Жизнь сложилась счастливо, а стоило судьбе чуть-чуть подать в сторону — и могла выпасть ссылка, опала или грустное затухание, как, например, у Михаила и Катерины Орловых, о которых Дубельты не забывают. 22 ноября 1835 года генеральша Анна Николаевна сообщает мужу о своем огорчении при известии об ударе у Катерины Николаевны Орловой: «Вот до чего доводят душевные страдания! Она еще не так стара и притом не полна и не полнокровна, а имела удар.
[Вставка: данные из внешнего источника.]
(** Step 5. *)
Lemma send_foldl w (mk : string * FileInfo → Event) l :
  closed w = false →
  forRange l (λ _ kv, send (R:=unit) w (mk kv) tt) tt = (map mk l, inr tt).
Proof.
  intros Hopen. induction l as [|kv l IH]; [done|].
  change (forRange (kv :: l) (λ _ kv, send (R:=unit) w (mk kv) tt) tt)
    with (send (R:=unit) w (mk kv) tt
          ≫= forRange l (λ _ kv, send (R:=unit) w (mk kv) tt)).
  by erewrite bind_done; [|by apply send_open|apply IH].
Qed.

(** A cycle that no shutdown interrupts, on snapshots whose common
    paths have their metadata, runs to its end and sends the events of
    the closed form. *)
Theorem pollEvents_diffEvents w curr :
  closed w = false → statted (files w) curr →
  pollEvents Dir rangeFiles w curr
  = (diffEvents Dir rangeFiles (files w) curr, inr tt).
Proof.
  intros Hopen Hst. rewrite pollEvents_loops. cbv zeta.
  rewrite removedStep_range.
  rewrite modifyStep_foldl; [|done|].
  2:{ intros k v latestFi Hin Hk. apply range_elem in Hin. eauto. }
  rewrite removedStep_range.
  simpl. rewrite coalesceStep_foldl by done. simpl.
  rewrite (send_foldl w (λ kv, mkEvent kv.2 kv.1 Create)) by done.
  simpl. rewrite (send_foldl w (λ kv, mkEvent kv.2 kv.1 Remove)) by done.
  unfold diffEvents, createEvents, removeEvents. simpl.
  reflexivity.
Qed.

(** *** The working sets only shrink during step 4 *)

Lemma innerState_cons removeFp removeFi k x cs rc :
  innerState removeFp removeFi rc ((k, x) :: cs)
  = innerState removeFp removeFi
      (if SameFile removeFi x then (delete removeFp rc.1, delete k rc.2)
       else rc) cs.
Proof. reflexivity. Qed.

Lemma outerState_cons k x l rc :
  outerState rangeFiles rc ((k, x) :: l)
  = outerState rangeFiles
      (innerState k x rc (rangeFiles (PollCreatedFor k) rc.2)) l.
Proof. reflexivity. Qed.

Lemma innerState_sub removeFp removeFi cs rc p v :
  ((innerState removeFp removeFi rc cs).1 !! p = Some v → rc.1 !! p = Some v)
  ∧ ((innerState removeFp removeFi rc cs).2 !! p = Some v → rc.2 !! p = Some v).
Proof.
  revert rc. induction cs as [|[k x] cs IH]; intros rc; [done|].
  rewrite innerState_cons.
  destruct (SameFile removeFi x); [|apply IH].
  destruct (IH (delete removeFp rc.1, delete k rc.2)) as [IH1 IH2].
  simpl in *. split; intros H.
  - apply IH1 in H. by apply lookup_delete_Some in H as [_ ?].
  - apply IH2 in H. by apply lookup_delete_Some in H as [_ ?].
Qed.

Lemma outerState_sub l rc p v :
  ((outerState rangeFiles rc l).1 !! p = Some v → rc.1 !! p = Some v)
  ∧ ((outerState rangeFiles rc l).2 !! p = Some v → rc.2 !! p = Some v).
Proof.
  revert rc. induction l as [|[k x] l IH]; intros rc; [done|].
  rewrite outerState_cons.
  destruct (IH (innerState k x rc (rangeFiles (PollCreatedFor k) rc.2)))
    as [IH1 IH2].
  destruct (innerState_sub k x (rangeFiles (PollCreatedFor k) rc.2) rc p v)
    as [I1 I2].
  split; auto.
Qed.

(** A created entry outlives a removed entry's scan unless the scan
    meets it with the same file; a removed entry outlives every scan
    but its own. *)
Lemma innerState_created_keep removeFp removeFi cs rc p :
  (∀ k v, (k, v) ∈ cs → SameFile removeFi v = true → k ≠ p) →
  (innerState removeFp removeFi rc cs).2 !! p = rc.2 !! p.
Proof.
  revert rc. induction cs as [|[k x] cs IH]; intros rc Hcs; [done|].
  rewrite innerState_cons.
  destruct (SameFile removeFi x) eqn:Hsame.
  - rewrite IH by (intros k' v' Hin; apply Hcs; by right).
    simpl. apply lookup_delete_ne. eapply Hcs; [left|done].
  - apply IH. intros k' v' Hin; apply Hcs; by right.
Qed.

Lemma innerState_created_gone removeFp removeFi cs rc p v :
  (p, v) ∈ cs → SameFile removeFi v = true →
  (innerState removeFp removeFi rc cs).2 !! p = None.
Proof.
  revert rc. induction cs as [|[k x] cs IH]; intros rc Hin Hsame.
  { by apply elem_of_nil in Hin. }
  rewrite innerState_cons.
  apply elem_of_cons in Hin as [[= <- <-]|Hin].
  - rewrite Hsame. apply eq_None_not_Some. intros [y Hy].
    apply innerState_sub in Hy. simpl in Hy. by rewrite lookup_delete_eq in Hy.
  - destruct (SameFile removeFi x); by apply IH.
Qed.

Lemma innerState_removed_other removeFp removeFi cs rc p :
  p ≠ removeFp → (innerState removeFp removeFi rc cs).1 !! p = rc.1 !! p.
Proof.
  intros Hne. revert rc. induction cs as [|[k x] cs IH]; intros rc; [done|].
  rewrite innerState_cons.
  destruct (SameFile removeFi x); [|apply IH].
  rewrite IH. simpl. by apply lookup_delete_ne.
Qed.

Lemma innerState_removed_gone removeFp removeFi cs rc k v :
  (k, v) ∈ cs → SameFile removeFi v = true →
  (innerState removeFp removeFi rc cs).1 !! removeFp = None.
Proof.
  revert rc. induction cs as [|[k' x] cs IH]; intros rc Hin Hsame.
  { by apply elem_of_nil in Hin. }
  rewrite innerState_cons.
  apply elem_of_cons in Hin as [[= <- <-]|Hin].
  - rewrite Hsame. apply eq_None_not_Some. intros [y Hy].
    apply innerState_sub in Hy. simpl in Hy. by rewrite lookup_delete_eq in Hy.
  - destruct (SameFile removeFi x); by eapply IH.
Qed.

Lemma innerState_nomatch removeFp removeFi cs rc :
  (∀ k v, (k, v) ∈ cs → SameFile removeFi v = false) →
  innerState removeFp removeFi rc cs = rc
  ∧ innerEvents Dir removeFp removeFi cs = [].
Proof.
  revert rc. induction cs as [|[k x] cs IH]; intros rc Hcs; [done|].
  unfold innerState, innerEvents. simpl foldl.
  fold (innerState removeFp removeFi).
  assert (SameFile removeFi x = false) as Hx by (eapply Hcs; left).
  rewrite filter_cons_False by (simpl; congruence). simpl. rewrite Hx.
  apply IH. intros k' v' Hin. eapply Hcs. by right.
Qed.

Lemma outerState_created_keep l rc p v :
  (∀ k x, (k, x) ∈ l → SameFile x v = false) →
  rc.2 !! p = Some v → (outerState rangeFiles rc l).2 !! p = Some v.
Proof.
  revert rc. induction l as [|[k x] l IH]; intros rc Hl Hp; [done|].
  rewrite outerState_cons.
  apply IH; [intros k' x' Hin; eapply Hl; by right|].
  rewrite innerState_created_keep; [done|].
  intros k' v' Hin Hsame ->. apply range_elem in Hin.
  assert (v' = v) as -> by congruence.
  erewrite Hl in Hsame; [done|left].
Qed.

Lemma outerState_app l1 l2 rc :
  outerState rangeFiles rc (l1 ++ l2)
  = outerState rangeFiles (outerState rangeFiles rc l1) l2.
Proof. apply foldl_app. Qed.

Lemma outerEvents_app l1 l2 rc :
  outerEvents Dir rangeFiles rc (l1 ++ l2)
  = outerEvents Dir rangeFiles rc l1
    ++ outerEvents Dir rangeFiles (outerState rangeFiles rc l1) l2.
Proof.
  revert rc. induction l1 as [|[k x] l1 IH]; intros rc; [done|].
  simpl. by rewrite IH, <- app_assoc.
Qed.

(** *** Where the events of each phase are located *)

Lemma innerEvents_paths removeFp removeFi cs :
  Forall (λ ev, e_Path ev = removeFp ∧ e_FileInfo ev = removeFi)
         (innerEvents Dir removeFp removeFi cs).
Proof. unfold innerEvents. apply Forall_fmap, Forall_forall. by intros. Qed.

Lemma outerEvents_paths l rc :
  Forall (λ ev, (e_Path ev, e_FileInfo ev) ∈ l)
         (outerEvents Dir rangeFiles rc l).
Proof.
  revert rc. induction l as [|[k x] l IH]; intros rc; simpl; [constructor|].
  apply Forall_app. split.
  - eapply Forall_impl; [apply innerEvents_paths|].
    intros [fi pth op] [Hp Hf]. simpl in *. subst. left.
  - eapply Forall_impl; [apply IH|]. intros ev Hin. by right.
Qed.

Lemma modifyEvents_cons files k x l :
  modifyEvents files ((k, x) :: l)
  = match files !! k with
    | Some latestFi =>
        if changed latestFi x
        then mkEvent x k Modify :: modifyEvents files l
        else modifyEvents files l
    | None => modifyEvents files l
    end.
Proof.
  unfold modifyEvents. simpl. destruct (files !! k) as [y|]; [|done].
  by destruct (changed y x).
Qed.

Lemma modifyEvents_paths files l :
  Forall (λ ev, (e_Path ev, e_FileInfo ev) ∈ l
                ∧ is_Some (files !! e_Path ev) ∧ e_Op ev = Modify)
         (modifyEvents files l).
Proof.
  induction l as [|[k x] l IH]; [constructor|].
  assert (Forall (λ ev, (e_Path ev, e_FileInfo ev) ∈ (k, x) :: l
                ∧ is_Some (files !! e_Path ev) ∧ e_Op ev = Modify)
            (modifyEvents files l)) as IH'.
  { eapply Forall_impl; [apply IH|]. intros ev (?&?&?).
    split; [by right|done]. }
  rewrite modifyEvents_cons.
  destruct (files !! k) as [latestFi|] eqn:Hk; [|done].
  destruct (changed latestFi x); [|done].
  constructor; [|done]. simpl. rewrite Hk. split; [left|eauto].
Qed.

Lemma filter_path_nil (p : string) (evs : list Event) :
  Forall (λ ev, e_Path ev ≠ p) evs → filter (λ ev, e_Path ev = p) evs = [].
Proof.
  induction 1 as [|ev evs Hne _ IH]; [done|].
  by rewrite filter_cons_False.
Qed.

Lemma filter_path_all (p : string) (evs : list Event) :
  Forall (λ ev, e_Path ev = p) evs → filter (λ ev, e_Path ev = p) evs = evs.
Proof.
  induction 1 as [|ev evs Heq _ IH]; [done|].
  rewrite filter_cons_True by done. by rewrite IH.
Qed.

Lemma filter_none {A} (P : A → Prop) `{∀ x, Decision (P x)} (l : list A) :
  (∀ y, y ∈ l → ¬ P y) → filter P l = [].
Proof.
  induction l as [|a l IH]; intros Hl; [done|].
  rewrite filter_cons_False by (apply Hl; left).
  apply IH. intros y Hy. apply Hl. by right.
Qed.

Lemma filter_unique {A} (P : A → Prop) `{∀ x, Decision (P x)} (l : list A) x :
  NoDup l → x ∈ l → P x → (∀ y, y ∈ l → P y → y = x) → filter P l = [x].
Proof.
  induction l as [|a l IH]; intros Hnd Hin HP Huniq.
  { by apply elem_of_nil in Hin. }
  apply NoDup_cons in Hnd as [Ha Hnd].
  apply elem_of_cons in Hin as [->|Hin].
  - rewrite filter_cons_True by done. f_equal.
    apply filter_none. intros y Hy HPy.
    assert (y = a) as -> by (apply Huniq; [by right|done]). done.
  - rewrite filter_cons_False.
    + apply IH; auto. intros y Hy. apply Huniq. by right.
    + intros HPa. assert (a = x) as -> by (apply Huniq; [left|done]). done.
Qed.

(** The Modify events at a path that both snapshots hold. *)
Lemma modifyEvents_at files l p latestFi currFi :
  NoDup l.*1 → (p, currFi) ∈ l → files !! p = Some latestFi →
  filter (λ ev, e_Path ev = p) (modifyEvents files l)
  = if changed latestFi currFi then [mkEvent currFi p Modify] else [].
Proof.
  intros Hnd Hin Hp. induction l as [|[k x] l IH].
  { by apply elem_of_nil in Hin. }
  apply NoDup_cons in Hnd as [Hk Hnd]. simpl in Hk.
  rewrite modifyEvents_cons.
  apply elem_of_cons in Hin as [[= <- <-]|Hin].
  - rewrite Hp.
    assert (filter (λ ev, e_Path ev = p) (modifyEvents files l) = []) as Hrest.
    { apply filter_path_nil.
      eapply Forall_impl; [apply modifyEvents_paths|].
      intros ev (Hev & _) Heq. apply Hk. rewrite <- Heq.
      apply list_elem_of_fmap. by exists (e_Path ev, e_FileInfo ev). }
    destruct (changed latestFi currFi); [|done].
    rewrite filter_cons_True by done. by rewrite Hrest.
  - assert (k ≠ p) as Hne.
    { intros ->. apply Hk. apply list_elem_of_fmap. by exists (p, currFi). }
    specialize (IH Hnd Hin).
    destruct (files !! k) as [y|]; [|done].
    destruct (changed y x); [|done].
    by rewrite filter_cons_False.
Qed.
Ведь и отец ее умер от удара, и удар этот причинили ему душевные огорчения».
Одна дочь генерала Раевского за декабристом Орловым, другая — в Сибири, за декабристом Волконским. Сын Александр без службы, в опале… Однако именно к концу столь счастливого для Дубельтов 1835 года открывается, что и жандармский генерал не весел:
9 ноября 1835 года. «Как меня огорчает и пугает грусть твоя, Левочка. Ты пишешь, что тебе все не мило и так грустно, что хоть в воду броситься. Отчего же так, милый друг мой? Пожалуйста, не откажи мне в моей просьбе: пошарь у себя в душе и напиши мне, отчего ты так печален? Ежели от меня зависит, я все сделаю, чтобы тебя успокоить».
Отчего же грустно генералу? Может быть, это так, мимолетное облачко или просто рисовка, продолжение старой темы — о благородном, но тяжелом труде в III отделении? По-видимому, не без того. Еще не раз, будто споря с кем-то, хотя никто не возражает, или же подбадривая сами себя, Дубельты пишут о необходимости трудиться на благо людей, не ожидая от них благодарности… Но, кажется, это не единственный источник грусти.
«Дубельт — лицо оригинальное, он, наверное, умнее всего третьего и всех трех отделений собственной канцелярии. Исхудалое лицо его, оттененное длинными светлыми усами, усталый взгляд, особенно рытвины на щеках и на лбу, ясно свидетельствовали, что много страстей боролись в этой груди, прежде чем голубой мундир победил или, лучше, накрыл все, что там было».
Герцен неплохо знал, а еще лучше чувствовал Дубельта. Мундир «накрыл все, что там было», но время от времени «накрытое» оживало и беспокоило: уж слишком умен был, чтобы самого себя во всем уговорить.
Не поэтому ли заносил в дневник, для себя:
«Желал бы, чтоб мое сердце всегда было полно смирения… желаю невозможного — но желаю! Пусть небо накажет меня годами страдания за минуту, в которую умышленно оскорблю ближнего… Страсти должны не счастливить, а разрабатывать душу. Делайте — что и как можете, только делайте добро; а что есть добро, спрашивайте у совести».